▶ **PROBLEM DETAILS**:
Starting at the line that has "(and its arguments)" and stopping after the line that has "[size()] is the result [OutOfBounds].", reproduce the listing below exactly; omit everything else.

▶ **RECORDS TO USE**:
(** * Observability core of gRPC: t-digest, connectivity tracker, config loader

    A shallow embedding of
      - src/core/config/load_config.cc            (Module LoadConfig)
      - src/core/lib/transport/connectivity_state.cc (Module Connectivity)
      - src/core/util/tdigest.cc                   (Module TDigestModel)
    followed by the properties of the specification that were settled on
    it (Modules LoadConfigProperties, ConnectivityProperties and
    TDigestProperties).

    Conventions.
      - C++ objects are records; a method is a function from the object
        (and its arguments) to the new object (and its result).
      - [int64_t] values are integers of [Z]; signed overflow is undefined
        behaviour in C++ and lies outside the model: a statement about
        sums of counts assumes that they fit ([counts_fit],
        [counters_in_range]).
      - a method is modelled on objects that are not aliased, and the
        capacity of a [std::vector] is not part of an object
        ([MemUsageBytes] is not modelled).
      - [double] is an interface ([FloatOps]) with two instances: IEEE-754
        binary64 ([binary64], on the Standard Library's [spec_float]) and
        exact rational arithmetic ([exact], on [Q]).
      - element accesses of a [std::vector] are partial: reading past
        [size()] is the result [OutOfBounds].
      - what tdigest.cc calls and the repository does not define under
        src/ is a parameter: the C library ([Libm]), Abseil's parsers and
        formatting ([AbslNumbers], [AbslFormat]) and the order of the
        counts in [CentroidPod::operator<] ([CentroidOrder]). *)

From Stdlib Require Import ZArith QArith Qround Lqa Lia List String Ascii.
From Stdlib Require Import Floats.SpecFloat Floats.PrimFloat Floats.FloatOps.
From Stdlib Require Import Sorting.Sorted.
From stdpp Require Import base option list gmap sets strings pretty.

#[local] Set Warnings "-inexact-float".
#[local] Open Scope Z_scope.

(** ** absl::Status *)

Module Absl.

Inductive Status : Type :=
| OkStatus
| InvalidArgumentError (message : string).

Definition ok (s : Status) : bool :=
  match s with OkStatus => true | InvalidArgumentError _ => false end.

End Absl.

(** ** src/core/config/load_config.cc *)

Module LoadConfig.

(** The process environment, as [GetEnv] reads it. *)
Abbreviation Environment := (gmap string string).

(** [ABSL_CHECK] aborts the process when its condition is false. *)
Inductive checked (A : Type) : Type :=
| Returns (a : A)
| CheckFailure.
Arguments Returns {A} a.
Arguments CheckFailure {A}.

Section Loaders.

(** [absl::SimpleAtoi] into an [int32_t]: a library function, not part of
    the repository. *)
Variable SimpleAtoi32 : string -> option Z.

Definition LoadEnv (env : Environment) (environment_variable : string)
  : option string :=
  env !! environment_variable.
Lemma compare_chunk_sim mb masterBytes t : forall rs1 rs2 kg,
  Forall2 right_sim rs1 rs2 ->
  snd (compare_chunk mb masterBytes t rs1 kg)
  = snd (compare_chunk mb masterBytes t rs2 kg) /\
  Forall2 right_sim (fst (compare_chunk mb masterBytes t rs1 kg))
                    (fst (compare_chunk mb masterBytes t rs2 kg)).
Proof.
  intros rs1 rs2 kg H. revert kg.
  induction H as [|r1 r2 rs1 rs2 Hr HF IH]; intros kg; cbn [compare_chunk].
  - split; [reflexivity|constructor].
  - pose proof (@compare_right_sim mb masterBytes t r1 r2 Hr) as Hv.
    assert (Hp : filePath r1 = filePath r2) by (apply Hr).
    destruct (compare_right mb masterBytes t r1) as [|k1|r1'];
      destruct (compare_right mb masterBytes t r2) as [|k2|r2'];
      try contradiction.
    + apply IH.
    + subst k2. rewrite Hp. apply IH.
    + destruct (IH kg) as [E F].
      destruct (compare_chunk mb masterBytes t rs1 kg) as [a1 b1].
      destruct (compare_chunk mb masterBytes t rs2 kg) as [a2 b2].
      cbn [fst snd] in *. split; [exact E|constructor; assumption].
Qed.

Lemma compare_loop_sim (fuel : nat) : forall m1 m2 rs1 rs2 t kg,
  stream_sim m1 m2 -> Forall2 right_sim rs1 rs2 ->
  match compare_loop fuel m1 rs1 t kg, compare_loop fuel m2 rs2 t kg with
  | Some (rs1', kg1), Some (rs2', kg2) =>
      kg1 = kg2 /\ Forall2 right_sim rs1' rs2'
  | None, None => True
  | _, _ => False
  end.
Proof.
  induction fuel as [|fuel IH]; intros m1 m2 rs1 rs2 t kg Hm Hrs;
    cbn [compare_loop]; [exact I|].
  destruct (read_sim BUFFER_SIZE Hm) as [Hb Hm'].
  destruct (read m1 BUFFER_SIZE) as [mb1 m1'].
  destruct (read m2 BUFFER_SIZE) as [mb2 m2'].
  cbn [fst snd] in *. subst mb2.
  assert (Hc : gcount m1' = gcount m2') by (apply Hm').
  rewrite <- Hc.
  destruct (gcount m1' <=? 0); [split; [reflexivity|exact Hrs]|].
  destruct (@compare_chunk_sim mb1 (gcount m1') t rs1 rs2 kg Hrs) as [E F].
  destruct (compare_chunk mb1 (gcount m1') t rs1 kg) as [a1 b1].
  destruct (compare_chunk mb1 (gcount m1') t rs2 kg) as [a2 b2].
  cbn [fst snd] in *. subst b2.
  inversion F as [|x y l1 l2 Hxy HF]; subst.
  - split; [reflexivity|constructor].
  - apply IH; [exact Hm'|exact F].
Qed.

▶ **FINISHED TASK**:
        (and its arguments) to the new object (and its result).
      - [int64_t] values are integers of [Z]; signed overflow is undefined
        behaviour in C++ and lies outside the model: a statement about
        sums of counts assumes that they fit ([counts_fit],
        [counters_in_range]).
      - a method is modelled on objects that are not aliased, and the
        capacity of a [std::vector] is not part of an object
        ([MemUsageBytes] is not modelled).
      - [double] is an interface ([FloatOps]) with two instances: IEEE-754
        binary64 ([binary64], on the Standard Library's [spec_float]) and
        exact rational arithmetic ([exact], on [Q]).
      - element accesses of a [std::vector] are partial: reading past
        [size()] is the result [OutOfBounds].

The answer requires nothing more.